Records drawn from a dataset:
****************************************

Lemma reads_body o :
  op_fits o →
  reads (read_body (op_kind o) (ob_source (op_body o))) (body_bytes o)
    (carried_body (op_kind o) (op_body o)).
Proof.
  intros Ho. unfold read_body, carried_body, body_bytes, add_body. cbv zeta.
  pose proof (of_node o Ho). pose proof (of_delta o Ho).
  destruct (ob_source (op_body o)); [destruct (op_kind o)| |]; flat;
    first [apply reads_ret|last_field; apply reads_ret|field; last_field; apply reads_ret].
Qed.

Lemma extension_flat b :
  ob_link_extension b = true →
  extension_bytes b =
    field_bytes (string_bytes kTreeOpLinkExtensionTag) ++
    match ob_invite_grant b with
    | Some g => field_bytes (le_bytes 2 1) ++ add_link_event [] g
    | None => field_bytes (le_bytes 2 0)
    end.
Proof.
  intros Ex. unfold extension_bytes, add_link_extension. rewrite Ex. cbv zeta.
  destruct (ob_invite_grant b) as [g|].
  - rewrite (add_link_event_app (add_bool _ _)). by flat.
  - by flat.
Qed.

Lemma reads_grant b body :
  ob_link_extension b = true → ob_invite_grant body = None →
  (∀ g, ob_invite_grant b = Some g → event_fits g) →
  reads (read_grant body) (extension_bytes b) (carried_extension b body).
Proof.
  intros Ex Hb Hg. rewrite (extension_flat b Ex). unfold carried_extension. rewrite Ex.
  eapply reads_bind; [apply reads_expect|]. destruct (ob_invite_grant b) as [g|].
  - eapply reads_bind; [apply (reads_boolean true)|]. specialize (Hg g eq_refl).
    last_field. apply reads_ret.
  - eapply reads_map; [apply (reads_boolean false)|]. destruct body. cbn in Hb. subst. apply reads_ret.
Qed.
Lemma grants_elem required names :
  grants required names = true ↔
  ∃ p, p ∈ names ∧ has_permission (permission_from_string p) required = true.
Proof. unfold grants. rewrite existsb_exists. by setoid_rewrite list_elem_of_In. Qed.

Lemma signer_has_permission_spec n p r :
  signer_has_permission n p r = true ↔
  ∃ a, a ∈ tn_assignments n ∧ canonical_principal (management_pubkey a) = canonical_principal p ∧
       grants r (permissions a) = true.
Proof.
  unfold signer_has_permission. rewrite existsb_exists. setoid_rewrite andb_true_iff.
  setoid_rewrite same_principal_spec. by setoid_rewrite <-list_elem_of_In.
Qed.

Definition merge_entry (out : gmap string (list string)) (a : Assignment) : gmap string (list string) :=
  let key := canonical_principal (management_pubkey a) in
  <[ key := default [] (out !! key) ++ permissions a ]> out.

Lemma merged_lookup assignments out key name :
  name ∈ default [] (foldl merge_entry out assignments !! key) ↔
  name ∈ default [] (out !! key) ∨
  ∃ a, a ∈ assignments ∧ canonical_principal (management_pubkey a) = key ∧ name ∈ permissions a.
Proof.
  revert out. induction assignments as [|a rest IH]; intros out; cbn [foldl].
  - split; [by left|]. intros [?|(a & Ha & _)]; [done|]. by apply not_elem_of_nil in Ha.
  - rewrite IH. unfold merge_entry at 1. cbv zeta.
    assert (Hx : name ∈ default [] (<[canonical_principal (management_pubkey a) :=
        default [] (out !! canonical_principal (management_pubkey a)) ++ permissions a]> out !! key) ↔
      name ∈ default [] (out !! key) ∨
      (canonical_principal (management_pubkey a) = key ∧ name ∈ permissions a)).
    { destruct (decide (canonical_principal (management_pubkey a) = key)) as [E|Hne].
      - rewrite E, lookup_insert_eq. simpl. rewrite elem_of_app. naive_solver.
      - rewrite lookup_insert_ne by done. naive_solver. }
    rewrite Hx. setoid_rewrite elem_of_cons. naive_solver.
Qed.

(** What a key holds on a node is what the assignment map lists for it. *)
Lemma permission_of_map n p r :
  signer_has_permission n p r = true ↔
  grants r (default [] (assignment_map (tn_assignments n) !! canonical_principal p)) = true.
Proof.
  rewrite signer_has_permission_spec, grants_elem.
  assert (Hm : ∀ name, name ∈ default [] (assignment_map (tn_assignments n) !! canonical_principal p) ↔
    ∃ a, a ∈ tn_assignments n ∧ canonical_principal (management_pubkey a) = canonical_principal p ∧
         name ∈ permissions a).
  { intros name. unfold assignment_map. rewrite lookup_fmap. fold merge_entry.
    pose proof (merged_lookup (tn_assignments n) ∅ (canonical_principal p) name) as Hml.
    rewrite lookup_empty in Hml. simpl in Hml.
    destruct (foldl merge_entry ∅ (tn_assignments n) !! canonical_principal p) as [l|];
      simpl in *; rewrite ?elem_of_sort_unique, Hml, ?elem_of_nil;
      naive_solver. }
  split.
  - intros (a & Ha & Hc & (name & Hin & Hp)%grants_elem). exists name. rewrite Hm. eauto.
  - intros (name & (a & Ha & Hc & Hin)%Hm & Hp). exists a. rewrite grants_elem. eauto.
Qed.

Lemma same_map_same_permission n n' p r :
  assignment_map (tn_assignments n) = assignment_map (tn_assignments n') →
  signer_has_permission n p r = signer_has_permission n' p r.
Proof.
  intros E. apply eq_true_iff_eq. by rewrite !permission_of_map, E.
Qed.
Lemma accepted_no_gain r nodes op o policy t committed :
  control_right r → accepted op nodes policy t committed → tree_wf nodes →
  plan_overlay op nodes = inr o → no_gain r nodes (admin_made op nodes) o.
Proof.
  intros Hr Hac Hwf Hp. pose proof (ac_rule _ _ _ _ _ Hac) as Hrule. unfold rule_verdict in Hrule.
  unfold plan_overlay in Hp. cbv zeta in Hp. destruct (op_kind op) eqn:Hk.
  - unfold plan_create in Hp. cbv zeta in Hp. destruct (ov_find (op_target op) _) eqn:Ef; [done|].
    rewrite ov_find_new in Ef. repeat case_match; simplify_eq;
      (apply no_gain_fresh; [exact Ef|apply no_gain_new]).
  - by eapply update_gain.
  - apply ruling_none in Hrule. eapply edit_gain; [|exact Hp]. intros n p Hn Hg.
    apply set_assignment_gain in Hg as [Hg|[_ Hg]]; [by left|]. right. left.
    unfold assignment_change_refusal in Hrule. rewrite Hn in Hrule. destruct (is_empty _); [done|].
    destruct (list_find _ _) as [[]|]; [done|]. unfold administers.
    destruct (leaves_group _ _ _ _ _ _) eqn:El.
    + unfold leaves_group in El. rewrite !andb_true_iff in El. destruct El as [[[[El _] _] _] _].
      apply bool_decide_eq_true in El. by rewrite El in Hg.
    + by destruct (admin_anchor _ _ _).
  - unfold plan_delete_node in Hp. cbv zeta in Hp. destruct (ov_find _ _); [|done].
    destruct (is_empty _); injection Hp as <-.
    + apply no_gain_erase, no_gain_new.
    + apply foldl_preserves; [intros b x; apply no_gain_sweep|]. apply no_gain_erase, no_gain_new.
  - intros id n m p Hn Hm Hg. destruct (join_gain r _ _ _ _ _ _ Hr Hac Hk Hwf Hp _ _ _ _ Hn Hm Hg);
      [by left|]. right. by right.
  - destruct (ov_find (op_target op) _) eqn:Ef; [done|]. injection Hp as <-.
    apply no_gain_fresh; [|apply no_gain_new]. cbn.
    by rewrite ov_find_new, (establish_target _ _ _ _ _ Hac Hk) in Ef.
  - eapply edit_gain; [|exact Hp]. intros n p _ Hg. left. revert Hg. by apply permission_mono.
  - apply ruling_none in Hrule. eapply edit_gain; [|exact Hp]. intros n p _ Hg.
    apply set_assignment_gain in Hg as [Hg|[_ Hg]]; [by left|]. exfalso.
    pose proof (invite_gives_none r _ Hr (invite_names _ _ _ _ _ Hrule)) as Hn. unfold gives_none in Hn.
    congruence.
  - unfold plan_move in Hp. cbv zeta in Hp. destruct (ov_find _ _); [|done].
    destruct (ov_find (ob_new_parent_id _) _); [|done].
    assert (He : ∀ f, (∀ n, tn_assignments (f n) = tn_assignments n) →
      no_gain r nodes (admin_made op nodes) (ov_edit (op_target op) f (new_overlay nodes)))
      by (intros f Hf; apply no_gain_edit; [by apply nongain_same|apply no_gain_new]).
    destruct (_ || _); [injection Hp as <-; by apply He|].
    destruct (existsb _ _); [injection Hp as <-; by apply He|]. injection Hp as <-.
    apply foldl_preserves; [intros b x; apply no_gain_sweep|by apply He].
  - injection Hp as <-. unfold plan_delete_account. cbv zeta.
    assert (Hg : ∀ l o, no_gain r nodes (admin_made op nodes) o →
      no_gain r nodes (admin_made op nodes) (foldl (λ o id, ov_erase id o) o l)).
    { intros l o. apply foldl_preserves. intros b x. apply no_gain_erase. }
    destruct (bool_decide _); [apply Hg, no_gain_new|].
    apply foldl_preserves; [intros b x; apply no_gain_sweep|]. apply Hg, no_gain_new.
Qed.
End authority.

****************************************

- **EXERCISE BRIEF**
Using the data above, print exactly the lines from the line that contains "intros Ho. unfold" through the line that contains "destruct (ob_source (op_body", with both included.

- **OUTPUT FOR THIS EXERCISE**
  intros Ho. unfold read_body, carried_body, body_bytes, add_body. cbv zeta.
  pose proof (of_node o Ho). pose proof (of_delta o Ho).
  destruct (ob_source (op_body o)); [destruct (op_kind o)| |]; flat;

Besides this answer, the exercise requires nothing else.